Task description → Output every entry below exactly as it is written.

Data listing: Begin

(** Every target of the default aliases has a price of its own. *)
Lemma default_targets_priced :
  forallb (λ e, negb (String.eqb e.2 "") &&
                match find_price DEFAULT_PRICING_MODELS (py_lower e.2) with
                | Some (k, _) => String.eqb k e.2 | None => false end)
    DEFAULT_MODEL_ALIASES = true.
Proof. by vm_compute. Qed.

Lemma default_target_price e :
  e ∈ DEFAULT_MODEL_ALIASES →
  e.2 ≠ "" ∧ ∃ price, find_price DEFAULT_PRICING_MODELS (py_lower e.2) = Some (e.2, price).
Proof.
  intros He. pose proof default_targets_priced as H. rewrite forallb_forall in H.
  apply list_elem_of_In, H in He. apply andb_prop in He as [H1%negb_true_iff H2].
  split; [by apply String.eqb_neq|].
  destruct (find_price _ _) as [[k v]|]; [|done]. apply String.eqb_eq in H2 as ->. eauto.
Qed.

(** Which models the default tables price, and how: exactly the models whose
    name is a table key up to case, or that match an alias pattern; an alias
    resolves through the longest matching pattern to an entry that has a
    price. *)
Theorem default_pricing_total model :
  match get_pricing_for_model model [] [] with
  | Some (key, price) =>
      (key, price) ∈ DEFAULT_PRICING_MODELS ∧
      (py_lower key = py_lower model ∨
       ∃ pattern, (pattern, key) ∈ DEFAULT_MODEL_ALIASES ∧
         pattern_matches (py_lower model) (pattern, key) = true ∧
         ∀ e, e ∈ DEFAULT_MODEL_ALIASES → pattern_matches (py_lower model) e = true →
              (String.length e.1 <= String.length pattern)%nat)
  | None =>
      model = "" ∨
      ((∀ k v, (k, v) ∈ DEFAULT_PRICING_MODELS → py_lower k ≠ py_lower model) ∧
       ∀ e, e ∈ DEFAULT_MODEL_ALIASES → pattern_matches (py_lower model) e = false)
  end.
Proof.
  unfold get_pricing_for_model. destruct (String.eqb_spec model ""); [by left|].
  pose proof (find_price_spec DEFAULT_PRICING_MODELS (py_lower model)) as Hf.
  destruct (find_price DEFAULT_PRICING_MODELS (py_lower model)) as [[k v]|].
  { destruct Hf. split; [done|by left]. }
  pose proof (resolve_model_alias_spec (py_lower model) DEFAULT_MODEL_ALIASES) as Hr.
  destruct (resolve_model_alias _ _) as [t|].
  - destruct Hr as (pat & Hin & Hm & Hmax); [by rewrite py_lower_empty|].
    destruct (default_target_price _ Hin) as [Hne [price Hp]]. cbn [snd] in *.
    destruct (String.eqb_spec t ""); [done|]. rewrite Hp.
    pose proof (find_price_spec DEFAULT_PRICING_MODELS (py_lower t)) as Hs.
    rewrite Hp in Hs. split; [apply Hs|]. right. eauto.
  - right. split; [done|]. apply Hr. by rewrite py_lower_empty.
Qed.

Lemma default_pricing_in model key price :
  get_pricing_for_model model [] [] = Some (key, price) → (key, price) ∈ DEFAULT_PRICING_MODELS.
Proof.
  unfold get_pricing_for_model. case_if; [done|].
  assert (∀ n, find_price DEFAULT_PRICING_MODELS n = Some (key, price) →
    (key, price) ∈ DEFAULT_PRICING_MODELS) as Hf.
  { intros n Hn. pose proof (find_price_spec DEFAULT_PRICING_MODELS n) as Hs.
    rewrite Hn in Hs. apply Hs. }
  destruct (find_price DEFAULT_PRICING_MODELS (py_lower model)) eqn:E;
    [intros [= ->]; eauto|].
  destruct (resolve_model_alias _ _); [|done]. case_if; [done|]. apply Hf.
Qed.

(** *** Tiers *)

Definition rates_le (a b : Q * Q * Q) : Prop :=
  let '(i1, c1, o1) := a in let '(i2, c2, o2) := b in (i1 <= i2 ∧ c1 <= c2 ∧ o1 <= o2)%Q.
Definition rates_leb (a b : Q * Q * Q) : bool :=
  let '(i1, c1, o1) := a in let '(i2, c2, o2) := b in qle i1 i2 && qle c1 c2 && qle o1 o2.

Data listing: End

Problem solution →
(** Every target of the default aliases has a price of its own. *)
Lemma default_targets_priced :
  forallb (λ e, negb (String.eqb e.2 "") &&
                match find_price DEFAULT_PRICING_MODELS (py_lower e.2) with
                | Some (k, _) => String.eqb k e.2 | None => false end)
    DEFAULT_MODEL_ALIASES = true.
Proof. by vm_compute. Qed.

Lemma default_target_price e :
  e ∈ DEFAULT_MODEL_ALIASES →
  e.2 ≠ "" ∧ ∃ price, find_price DEFAULT_PRICING_MODELS (py_lower e.2) = Some (e.2, price).
Proof.
  intros He. pose proof default_targets_priced as H. rewrite forallb_forall in H.
  apply list_elem_of_In, H in He. apply andb_prop in He as [H1%negb_true_iff H2].
  split; [by apply String.eqb_neq|].
  destruct (find_price _ _) as [[k v]|]; [|done]. apply String.eqb_eq in H2 as ->. eauto.
Qed.

(** Which models the default tables price, and how: exactly the models whose
    name is a table key up to case, or that match an alias pattern; an alias
    resolves through the longest matching pattern to an entry that has a
    price. *)
Theorem default_pricing_total model :
  match get_pricing_for_model model [] [] with
  | Some (key, price) =>
      (key, price) ∈ DEFAULT_PRICING_MODELS ∧
      (py_lower key = py_lower model ∨
       ∃ pattern, (pattern, key) ∈ DEFAULT_MODEL_ALIASES ∧
         pattern_matches (py_lower model) (pattern, key) = true ∧
         ∀ e, e ∈ DEFAULT_MODEL_ALIASES → pattern_matches (py_lower model) e = true →
              (String.length e.1 <= String.length pattern)%nat)
  | None =>
      model = "" ∨
      ((∀ k v, (k, v) ∈ DEFAULT_PRICING_MODELS → py_lower k ≠ py_lower model) ∧
       ∀ e, e ∈ DEFAULT_MODEL_ALIASES → pattern_matches (py_lower model) e = false)
  end.
Proof.
  unfold get_pricing_for_model. destruct (String.eqb_spec model ""); [by left|].
  pose proof (find_price_spec DEFAULT_PRICING_MODELS (py_lower model)) as Hf.
  destruct (find_price DEFAULT_PRICING_MODELS (py_lower model)) as [[k v]|].
  { destruct Hf. split; [done|by left]. }
  pose proof (resolve_model_alias_spec (py_lower model) DEFAULT_MODEL_ALIASES) as Hr.
  destruct (resolve_model_alias _ _) as [t|].
  - destruct Hr as (pat & Hin & Hm & Hmax); [by rewrite py_lower_empty|].
    destruct (default_target_price _ Hin) as [Hne [price Hp]]. cbn [snd] in *.
    destruct (String.eqb_spec t ""); [done|]. rewrite Hp.
    pose proof (find_price_spec DEFAULT_PRICING_MODELS (py_lower t)) as Hs.
    rewrite Hp in Hs. split; [apply Hs|]. right. eauto.
  - right. split; [done|]. apply Hr. by rewrite py_lower_empty.
Qed.

Lemma default_pricing_in model key price :
  get_pricing_for_model model [] [] = Some (key, price) → (key, price) ∈ DEFAULT_PRICING_MODELS.
Proof.
  unfold get_pricing_for_model. case_if; [done|].
  assert (∀ n, find_price DEFAULT_PRICING_MODELS n = Some (key, price) →
    (key, price) ∈ DEFAULT_PRICING_MODELS) as Hf.
  { intros n Hn. pose proof (find_price_spec DEFAULT_PRICING_MODELS n) as Hs.
    rewrite Hn in Hs. apply Hs. }
  destruct (find_price DEFAULT_PRICING_MODELS (py_lower model)) eqn:E;
    [intros [= ->]; eauto|].
  destruct (resolve_model_alias _ _); [|done]. case_if; [done|]. apply Hf.
Qed.

(** *** Tiers *)

Definition rates_le (a b : Q * Q * Q) : Prop :=
  let '(i1, c1, o1) := a in let '(i2, c2, o2) := b in (i1 <= i2 ∧ c1 <= c2 ∧ o1 <= o2)%Q.
Definition rates_leb (a b : Q * Q * Q) : bool :=
  let '(i1, c1, o1) := a in let '(i2, c2, o2) := b in qle i1 i2 && qle c1 c2 && qle o1 o2.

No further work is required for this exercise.